Please print the entries below exactly, from the line with "None => Some response" through the line with "(** ** The servicers' answers *)", including both of those lines and leaving out all others.

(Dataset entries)
────────
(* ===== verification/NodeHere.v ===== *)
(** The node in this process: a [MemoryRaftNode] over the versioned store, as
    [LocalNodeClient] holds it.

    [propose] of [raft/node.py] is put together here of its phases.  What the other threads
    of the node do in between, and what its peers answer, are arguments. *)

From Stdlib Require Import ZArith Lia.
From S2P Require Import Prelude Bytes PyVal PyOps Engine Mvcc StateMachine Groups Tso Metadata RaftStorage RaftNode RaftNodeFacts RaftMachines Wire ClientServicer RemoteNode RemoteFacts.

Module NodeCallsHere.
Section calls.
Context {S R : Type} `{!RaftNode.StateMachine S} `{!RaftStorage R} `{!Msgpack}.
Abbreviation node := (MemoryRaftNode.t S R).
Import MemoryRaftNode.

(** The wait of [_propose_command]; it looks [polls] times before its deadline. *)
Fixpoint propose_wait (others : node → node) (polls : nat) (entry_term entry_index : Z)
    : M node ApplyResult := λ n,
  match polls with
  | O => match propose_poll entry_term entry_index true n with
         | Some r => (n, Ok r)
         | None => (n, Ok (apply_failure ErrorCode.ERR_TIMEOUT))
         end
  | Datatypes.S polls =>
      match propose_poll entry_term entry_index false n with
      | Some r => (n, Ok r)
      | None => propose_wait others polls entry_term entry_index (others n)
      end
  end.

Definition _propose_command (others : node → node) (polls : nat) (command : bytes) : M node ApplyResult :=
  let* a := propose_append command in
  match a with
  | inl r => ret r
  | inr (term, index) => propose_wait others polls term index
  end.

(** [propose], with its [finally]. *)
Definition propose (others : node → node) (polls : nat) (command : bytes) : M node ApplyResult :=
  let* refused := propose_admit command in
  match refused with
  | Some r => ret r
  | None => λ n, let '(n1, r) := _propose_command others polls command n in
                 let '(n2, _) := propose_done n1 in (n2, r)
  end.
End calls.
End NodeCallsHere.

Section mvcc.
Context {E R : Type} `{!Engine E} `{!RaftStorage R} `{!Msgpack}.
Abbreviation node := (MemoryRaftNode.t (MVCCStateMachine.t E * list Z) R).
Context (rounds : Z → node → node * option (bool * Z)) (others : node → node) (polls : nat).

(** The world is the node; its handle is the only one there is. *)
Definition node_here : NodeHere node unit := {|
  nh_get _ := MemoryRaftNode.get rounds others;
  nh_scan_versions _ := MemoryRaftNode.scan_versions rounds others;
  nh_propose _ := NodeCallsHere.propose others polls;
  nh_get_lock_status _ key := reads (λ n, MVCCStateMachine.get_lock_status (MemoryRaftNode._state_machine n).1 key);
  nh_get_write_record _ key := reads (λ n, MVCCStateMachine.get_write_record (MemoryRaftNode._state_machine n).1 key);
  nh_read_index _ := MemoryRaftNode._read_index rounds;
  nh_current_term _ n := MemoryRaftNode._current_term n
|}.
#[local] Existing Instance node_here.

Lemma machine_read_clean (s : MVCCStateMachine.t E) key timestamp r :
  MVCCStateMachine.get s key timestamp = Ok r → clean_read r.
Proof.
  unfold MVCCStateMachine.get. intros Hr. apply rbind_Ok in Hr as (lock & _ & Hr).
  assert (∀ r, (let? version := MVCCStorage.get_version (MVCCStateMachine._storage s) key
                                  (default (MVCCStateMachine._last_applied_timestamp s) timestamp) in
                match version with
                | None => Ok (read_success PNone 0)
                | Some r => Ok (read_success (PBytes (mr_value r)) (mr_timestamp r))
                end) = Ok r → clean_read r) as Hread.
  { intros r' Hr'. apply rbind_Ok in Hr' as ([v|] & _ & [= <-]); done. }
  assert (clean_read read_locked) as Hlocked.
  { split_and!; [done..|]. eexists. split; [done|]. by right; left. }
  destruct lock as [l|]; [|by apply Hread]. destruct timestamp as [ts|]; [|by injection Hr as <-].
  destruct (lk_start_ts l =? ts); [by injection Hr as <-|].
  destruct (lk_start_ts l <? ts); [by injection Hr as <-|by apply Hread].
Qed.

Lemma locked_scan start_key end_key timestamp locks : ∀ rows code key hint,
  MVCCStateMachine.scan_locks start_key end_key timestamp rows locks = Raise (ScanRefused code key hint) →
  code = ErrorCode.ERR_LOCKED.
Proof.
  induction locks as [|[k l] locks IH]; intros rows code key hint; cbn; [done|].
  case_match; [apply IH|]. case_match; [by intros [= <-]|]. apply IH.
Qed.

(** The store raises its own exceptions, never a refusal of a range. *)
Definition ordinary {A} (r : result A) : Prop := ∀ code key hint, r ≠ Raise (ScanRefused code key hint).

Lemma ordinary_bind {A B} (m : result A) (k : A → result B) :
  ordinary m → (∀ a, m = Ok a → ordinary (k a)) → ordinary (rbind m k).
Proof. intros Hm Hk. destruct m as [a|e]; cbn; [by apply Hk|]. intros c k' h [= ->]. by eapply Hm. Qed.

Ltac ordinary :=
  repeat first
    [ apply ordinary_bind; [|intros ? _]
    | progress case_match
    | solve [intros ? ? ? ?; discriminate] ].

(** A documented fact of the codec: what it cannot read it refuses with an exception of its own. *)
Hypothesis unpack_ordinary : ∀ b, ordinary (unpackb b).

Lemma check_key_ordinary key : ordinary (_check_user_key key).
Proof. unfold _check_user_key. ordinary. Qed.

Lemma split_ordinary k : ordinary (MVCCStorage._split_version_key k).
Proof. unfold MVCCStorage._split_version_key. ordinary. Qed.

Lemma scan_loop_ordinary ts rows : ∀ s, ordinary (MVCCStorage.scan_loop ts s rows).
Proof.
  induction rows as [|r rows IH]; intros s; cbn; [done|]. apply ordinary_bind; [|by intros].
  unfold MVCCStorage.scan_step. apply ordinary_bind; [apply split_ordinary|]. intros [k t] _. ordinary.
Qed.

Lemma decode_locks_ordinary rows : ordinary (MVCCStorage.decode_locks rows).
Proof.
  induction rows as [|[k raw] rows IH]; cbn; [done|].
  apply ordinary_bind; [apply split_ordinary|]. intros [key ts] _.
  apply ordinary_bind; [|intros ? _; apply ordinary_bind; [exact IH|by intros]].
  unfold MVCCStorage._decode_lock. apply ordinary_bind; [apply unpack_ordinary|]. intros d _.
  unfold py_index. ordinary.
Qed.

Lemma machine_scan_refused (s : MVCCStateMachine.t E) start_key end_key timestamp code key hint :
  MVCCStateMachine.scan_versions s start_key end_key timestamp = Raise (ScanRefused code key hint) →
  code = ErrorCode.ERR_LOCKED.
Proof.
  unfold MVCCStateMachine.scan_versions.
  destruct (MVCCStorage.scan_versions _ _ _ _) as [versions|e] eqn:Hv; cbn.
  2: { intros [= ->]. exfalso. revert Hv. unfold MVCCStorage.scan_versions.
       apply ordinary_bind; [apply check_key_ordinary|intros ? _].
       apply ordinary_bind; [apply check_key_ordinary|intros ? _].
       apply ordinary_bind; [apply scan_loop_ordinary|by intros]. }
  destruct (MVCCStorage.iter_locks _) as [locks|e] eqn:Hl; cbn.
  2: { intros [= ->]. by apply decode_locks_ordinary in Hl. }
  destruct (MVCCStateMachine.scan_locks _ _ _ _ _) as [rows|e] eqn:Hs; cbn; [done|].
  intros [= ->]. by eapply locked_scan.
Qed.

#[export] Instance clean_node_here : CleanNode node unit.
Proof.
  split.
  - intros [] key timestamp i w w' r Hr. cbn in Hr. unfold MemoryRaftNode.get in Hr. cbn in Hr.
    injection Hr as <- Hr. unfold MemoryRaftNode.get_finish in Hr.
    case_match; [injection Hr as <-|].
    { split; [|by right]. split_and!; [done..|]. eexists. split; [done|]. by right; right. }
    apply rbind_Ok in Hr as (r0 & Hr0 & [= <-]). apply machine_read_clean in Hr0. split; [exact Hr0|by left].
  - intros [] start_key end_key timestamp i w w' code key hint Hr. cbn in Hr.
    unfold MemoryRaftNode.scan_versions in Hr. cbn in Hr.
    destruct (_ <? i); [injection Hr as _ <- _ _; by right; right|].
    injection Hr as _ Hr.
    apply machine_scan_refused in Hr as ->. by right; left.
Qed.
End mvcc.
────────
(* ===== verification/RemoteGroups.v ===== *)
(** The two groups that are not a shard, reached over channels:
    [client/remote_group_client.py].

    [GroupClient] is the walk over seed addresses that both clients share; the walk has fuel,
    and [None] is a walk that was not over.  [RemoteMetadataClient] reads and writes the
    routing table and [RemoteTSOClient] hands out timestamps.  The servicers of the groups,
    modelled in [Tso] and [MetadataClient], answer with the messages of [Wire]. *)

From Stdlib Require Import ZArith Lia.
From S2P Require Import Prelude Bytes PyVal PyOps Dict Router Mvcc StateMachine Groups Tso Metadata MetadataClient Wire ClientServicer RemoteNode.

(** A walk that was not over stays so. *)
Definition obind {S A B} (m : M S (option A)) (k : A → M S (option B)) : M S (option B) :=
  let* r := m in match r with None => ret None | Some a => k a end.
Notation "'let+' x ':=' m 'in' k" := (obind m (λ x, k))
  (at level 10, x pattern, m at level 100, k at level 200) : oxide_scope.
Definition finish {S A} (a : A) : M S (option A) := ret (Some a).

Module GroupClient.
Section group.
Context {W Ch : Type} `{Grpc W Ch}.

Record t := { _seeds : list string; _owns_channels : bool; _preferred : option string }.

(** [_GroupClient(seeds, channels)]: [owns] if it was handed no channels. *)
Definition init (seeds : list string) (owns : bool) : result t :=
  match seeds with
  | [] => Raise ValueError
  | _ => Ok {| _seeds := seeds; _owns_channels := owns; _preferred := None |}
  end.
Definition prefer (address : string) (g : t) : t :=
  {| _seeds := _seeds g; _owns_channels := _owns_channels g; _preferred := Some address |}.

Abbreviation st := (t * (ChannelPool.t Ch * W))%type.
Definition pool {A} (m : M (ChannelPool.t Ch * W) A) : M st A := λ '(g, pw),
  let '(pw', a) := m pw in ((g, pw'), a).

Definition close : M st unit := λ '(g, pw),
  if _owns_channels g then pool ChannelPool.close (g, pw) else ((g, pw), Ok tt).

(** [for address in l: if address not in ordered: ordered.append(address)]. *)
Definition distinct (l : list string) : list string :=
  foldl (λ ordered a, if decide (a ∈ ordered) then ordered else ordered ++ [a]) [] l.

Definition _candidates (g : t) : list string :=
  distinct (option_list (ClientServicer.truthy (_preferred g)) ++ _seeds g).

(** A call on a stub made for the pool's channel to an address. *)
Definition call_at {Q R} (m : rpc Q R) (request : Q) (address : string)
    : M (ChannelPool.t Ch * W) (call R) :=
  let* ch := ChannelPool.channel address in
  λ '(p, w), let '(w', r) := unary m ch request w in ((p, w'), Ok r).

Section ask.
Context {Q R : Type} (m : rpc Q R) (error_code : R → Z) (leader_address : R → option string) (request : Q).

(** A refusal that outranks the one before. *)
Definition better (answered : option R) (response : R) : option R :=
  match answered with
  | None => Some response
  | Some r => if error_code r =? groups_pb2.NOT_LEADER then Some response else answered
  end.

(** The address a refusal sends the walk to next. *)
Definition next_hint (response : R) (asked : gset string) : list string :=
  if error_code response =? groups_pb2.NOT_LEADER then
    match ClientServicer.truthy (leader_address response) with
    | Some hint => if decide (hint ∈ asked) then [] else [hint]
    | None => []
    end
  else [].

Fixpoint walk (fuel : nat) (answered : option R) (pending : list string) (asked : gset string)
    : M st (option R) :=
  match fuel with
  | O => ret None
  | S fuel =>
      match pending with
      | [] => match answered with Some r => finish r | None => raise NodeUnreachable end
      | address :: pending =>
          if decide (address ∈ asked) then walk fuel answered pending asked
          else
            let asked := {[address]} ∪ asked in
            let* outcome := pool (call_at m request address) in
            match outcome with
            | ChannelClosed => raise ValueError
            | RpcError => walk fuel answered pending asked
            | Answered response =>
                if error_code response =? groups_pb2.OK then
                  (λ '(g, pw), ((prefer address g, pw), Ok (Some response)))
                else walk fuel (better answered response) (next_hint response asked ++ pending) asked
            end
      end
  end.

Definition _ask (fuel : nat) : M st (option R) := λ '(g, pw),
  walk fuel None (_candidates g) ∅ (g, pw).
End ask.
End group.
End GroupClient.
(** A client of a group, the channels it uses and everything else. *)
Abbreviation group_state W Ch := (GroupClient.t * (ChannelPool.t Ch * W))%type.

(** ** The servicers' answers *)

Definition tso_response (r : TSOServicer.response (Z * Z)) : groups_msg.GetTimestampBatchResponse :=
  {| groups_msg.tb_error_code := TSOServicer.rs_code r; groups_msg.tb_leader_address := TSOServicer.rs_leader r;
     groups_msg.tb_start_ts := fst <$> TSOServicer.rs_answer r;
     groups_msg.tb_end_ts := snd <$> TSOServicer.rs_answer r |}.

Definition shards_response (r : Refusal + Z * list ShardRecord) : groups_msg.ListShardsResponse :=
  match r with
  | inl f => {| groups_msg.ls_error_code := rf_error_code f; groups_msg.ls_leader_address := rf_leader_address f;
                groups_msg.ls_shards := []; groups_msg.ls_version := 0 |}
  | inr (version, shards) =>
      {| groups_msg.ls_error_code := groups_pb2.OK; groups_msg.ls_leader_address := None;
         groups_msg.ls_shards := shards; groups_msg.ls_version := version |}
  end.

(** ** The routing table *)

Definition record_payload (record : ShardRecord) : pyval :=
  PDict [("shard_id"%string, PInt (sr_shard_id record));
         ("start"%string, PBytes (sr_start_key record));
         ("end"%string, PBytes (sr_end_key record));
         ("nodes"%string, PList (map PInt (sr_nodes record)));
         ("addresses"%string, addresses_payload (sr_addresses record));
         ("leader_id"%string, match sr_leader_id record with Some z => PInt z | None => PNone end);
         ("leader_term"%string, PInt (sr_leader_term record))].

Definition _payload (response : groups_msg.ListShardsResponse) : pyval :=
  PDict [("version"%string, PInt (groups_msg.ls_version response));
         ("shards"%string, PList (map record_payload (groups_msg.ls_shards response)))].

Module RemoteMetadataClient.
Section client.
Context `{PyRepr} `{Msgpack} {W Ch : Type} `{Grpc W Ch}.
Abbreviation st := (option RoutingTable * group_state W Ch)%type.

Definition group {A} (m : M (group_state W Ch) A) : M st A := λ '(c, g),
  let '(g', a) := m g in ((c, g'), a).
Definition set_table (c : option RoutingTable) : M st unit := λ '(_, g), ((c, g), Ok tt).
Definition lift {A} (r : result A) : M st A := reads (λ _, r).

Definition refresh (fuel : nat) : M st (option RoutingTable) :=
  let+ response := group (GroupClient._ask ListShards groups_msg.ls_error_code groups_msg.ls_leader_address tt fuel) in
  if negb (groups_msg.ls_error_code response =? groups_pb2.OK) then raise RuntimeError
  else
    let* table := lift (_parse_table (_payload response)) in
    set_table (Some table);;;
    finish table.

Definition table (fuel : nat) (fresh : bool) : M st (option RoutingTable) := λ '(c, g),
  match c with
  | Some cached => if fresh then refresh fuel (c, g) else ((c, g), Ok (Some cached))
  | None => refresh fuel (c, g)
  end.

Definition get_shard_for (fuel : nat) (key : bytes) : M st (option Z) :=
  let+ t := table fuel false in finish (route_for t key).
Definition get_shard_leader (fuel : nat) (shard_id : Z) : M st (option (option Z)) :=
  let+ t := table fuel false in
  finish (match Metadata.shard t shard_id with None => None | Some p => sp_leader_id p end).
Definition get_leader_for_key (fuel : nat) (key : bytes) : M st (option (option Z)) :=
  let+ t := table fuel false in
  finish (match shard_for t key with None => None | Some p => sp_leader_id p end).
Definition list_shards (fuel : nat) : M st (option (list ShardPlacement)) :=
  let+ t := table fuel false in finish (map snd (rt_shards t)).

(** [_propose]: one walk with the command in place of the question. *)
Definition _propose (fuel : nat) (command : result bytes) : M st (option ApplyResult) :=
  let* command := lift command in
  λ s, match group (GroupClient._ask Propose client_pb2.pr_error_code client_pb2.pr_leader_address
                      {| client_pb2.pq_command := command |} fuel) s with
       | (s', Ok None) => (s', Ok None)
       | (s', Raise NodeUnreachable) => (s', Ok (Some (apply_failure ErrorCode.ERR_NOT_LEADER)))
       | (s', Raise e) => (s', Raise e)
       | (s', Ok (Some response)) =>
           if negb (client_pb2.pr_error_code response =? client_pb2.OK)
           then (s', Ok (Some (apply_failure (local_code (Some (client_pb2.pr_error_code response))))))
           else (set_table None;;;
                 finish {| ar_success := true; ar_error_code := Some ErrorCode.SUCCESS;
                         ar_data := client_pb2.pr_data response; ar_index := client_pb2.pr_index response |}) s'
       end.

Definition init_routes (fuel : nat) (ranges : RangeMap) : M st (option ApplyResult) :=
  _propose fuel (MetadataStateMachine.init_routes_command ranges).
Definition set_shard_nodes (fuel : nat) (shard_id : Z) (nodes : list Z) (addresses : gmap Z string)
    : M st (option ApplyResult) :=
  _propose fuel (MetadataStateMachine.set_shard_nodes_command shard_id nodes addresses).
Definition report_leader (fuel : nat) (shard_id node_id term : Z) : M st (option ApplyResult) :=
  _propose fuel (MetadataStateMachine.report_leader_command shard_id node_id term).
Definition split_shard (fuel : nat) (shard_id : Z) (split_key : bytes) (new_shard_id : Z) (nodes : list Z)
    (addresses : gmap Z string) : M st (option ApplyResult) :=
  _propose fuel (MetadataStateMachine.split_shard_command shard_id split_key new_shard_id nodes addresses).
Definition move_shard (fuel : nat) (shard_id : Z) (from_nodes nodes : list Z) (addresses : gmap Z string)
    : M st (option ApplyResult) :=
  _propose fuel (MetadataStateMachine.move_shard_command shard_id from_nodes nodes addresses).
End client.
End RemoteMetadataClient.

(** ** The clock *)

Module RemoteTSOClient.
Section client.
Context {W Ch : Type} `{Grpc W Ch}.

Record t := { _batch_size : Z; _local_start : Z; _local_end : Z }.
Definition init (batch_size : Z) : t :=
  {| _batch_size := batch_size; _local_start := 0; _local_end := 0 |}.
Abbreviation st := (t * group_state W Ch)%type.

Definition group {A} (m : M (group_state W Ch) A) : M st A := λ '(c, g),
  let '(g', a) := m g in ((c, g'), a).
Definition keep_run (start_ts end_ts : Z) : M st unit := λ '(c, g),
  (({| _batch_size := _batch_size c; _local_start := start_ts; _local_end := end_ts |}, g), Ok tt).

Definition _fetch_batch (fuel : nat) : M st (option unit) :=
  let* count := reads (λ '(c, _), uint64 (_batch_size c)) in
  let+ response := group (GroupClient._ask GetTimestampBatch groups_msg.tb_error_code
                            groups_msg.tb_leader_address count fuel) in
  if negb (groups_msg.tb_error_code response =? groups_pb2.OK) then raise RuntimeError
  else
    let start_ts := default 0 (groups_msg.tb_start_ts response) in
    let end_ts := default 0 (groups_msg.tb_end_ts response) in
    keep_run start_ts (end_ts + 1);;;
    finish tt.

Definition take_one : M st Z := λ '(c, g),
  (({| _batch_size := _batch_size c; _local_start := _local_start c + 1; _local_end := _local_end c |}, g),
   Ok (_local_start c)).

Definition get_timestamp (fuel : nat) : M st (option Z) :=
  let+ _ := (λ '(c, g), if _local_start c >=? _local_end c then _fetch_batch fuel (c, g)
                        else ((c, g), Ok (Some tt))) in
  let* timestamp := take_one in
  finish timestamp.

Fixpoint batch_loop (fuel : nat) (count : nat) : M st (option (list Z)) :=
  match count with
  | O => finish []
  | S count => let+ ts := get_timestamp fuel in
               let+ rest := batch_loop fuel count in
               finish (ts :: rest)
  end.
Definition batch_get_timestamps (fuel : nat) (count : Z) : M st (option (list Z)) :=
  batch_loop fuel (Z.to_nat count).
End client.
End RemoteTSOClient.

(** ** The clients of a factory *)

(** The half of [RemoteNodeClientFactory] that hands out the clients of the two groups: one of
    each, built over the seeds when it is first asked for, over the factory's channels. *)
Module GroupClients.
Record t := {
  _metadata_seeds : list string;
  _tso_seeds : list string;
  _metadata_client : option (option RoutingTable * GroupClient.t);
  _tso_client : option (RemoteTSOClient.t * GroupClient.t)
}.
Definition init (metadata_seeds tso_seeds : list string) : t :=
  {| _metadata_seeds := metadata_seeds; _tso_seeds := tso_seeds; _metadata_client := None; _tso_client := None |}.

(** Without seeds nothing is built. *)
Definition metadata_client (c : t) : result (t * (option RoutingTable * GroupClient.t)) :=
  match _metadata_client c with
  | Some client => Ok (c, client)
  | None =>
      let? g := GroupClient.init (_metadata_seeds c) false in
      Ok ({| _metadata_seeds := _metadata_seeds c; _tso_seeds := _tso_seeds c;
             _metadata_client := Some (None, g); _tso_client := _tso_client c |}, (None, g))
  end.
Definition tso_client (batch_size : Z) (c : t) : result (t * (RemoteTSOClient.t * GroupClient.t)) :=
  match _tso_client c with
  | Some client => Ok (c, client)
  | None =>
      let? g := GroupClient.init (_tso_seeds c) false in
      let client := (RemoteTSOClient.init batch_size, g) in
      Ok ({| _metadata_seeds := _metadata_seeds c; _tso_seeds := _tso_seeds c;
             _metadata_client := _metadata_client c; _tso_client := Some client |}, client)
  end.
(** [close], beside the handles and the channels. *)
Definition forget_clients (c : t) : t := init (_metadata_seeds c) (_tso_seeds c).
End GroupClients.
────────
• Written solution:
  | None => Some response
  | Some r => if error_code r =? groups_pb2.NOT_LEADER then Some response else answered
  end.

(** The address a refusal sends the walk to next. *)
Definition next_hint (response : R) (asked : gset string) : list string :=
  if error_code response =? groups_pb2.NOT_LEADER then
    match ClientServicer.truthy (leader_address response) with
    | Some hint => if decide (hint ∈ asked) then [] else [hint]
    | None => []
    end
  else [].

Fixpoint walk (fuel : nat) (answered : option R) (pending : list string) (asked : gset string)
    : M st (option R) :=
  match fuel with
  | O => ret None
  | S fuel =>
      match pending with
      | [] => match answered with Some r => finish r | None => raise NodeUnreachable end
      | address :: pending =>
          if decide (address ∈ asked) then walk fuel answered pending asked
          else
            let asked := {[address]} ∪ asked in
            let* outcome := pool (call_at m request address) in
            match outcome with
            | ChannelClosed => raise ValueError
            | RpcError => walk fuel answered pending asked
            | Answered response =>
                if error_code response =? groups_pb2.OK then
                  (λ '(g, pw), ((prefer address g, pw), Ok (Some response)))
                else walk fuel (better answered response) (next_hint response asked ++ pending) asked
            end
      end
  end.

Definition _ask (fuel : nat) : M st (option R) := λ '(g, pw),
  walk fuel None (_candidates g) ∅ (g, pw).
End ask.
End group.
End GroupClient.
(** A client of a group, the channels it uses and everything else. *)
Abbreviation group_state W Ch := (GroupClient.t * (ChannelPool.t Ch * W))%type.

(** ** The servicers' answers *)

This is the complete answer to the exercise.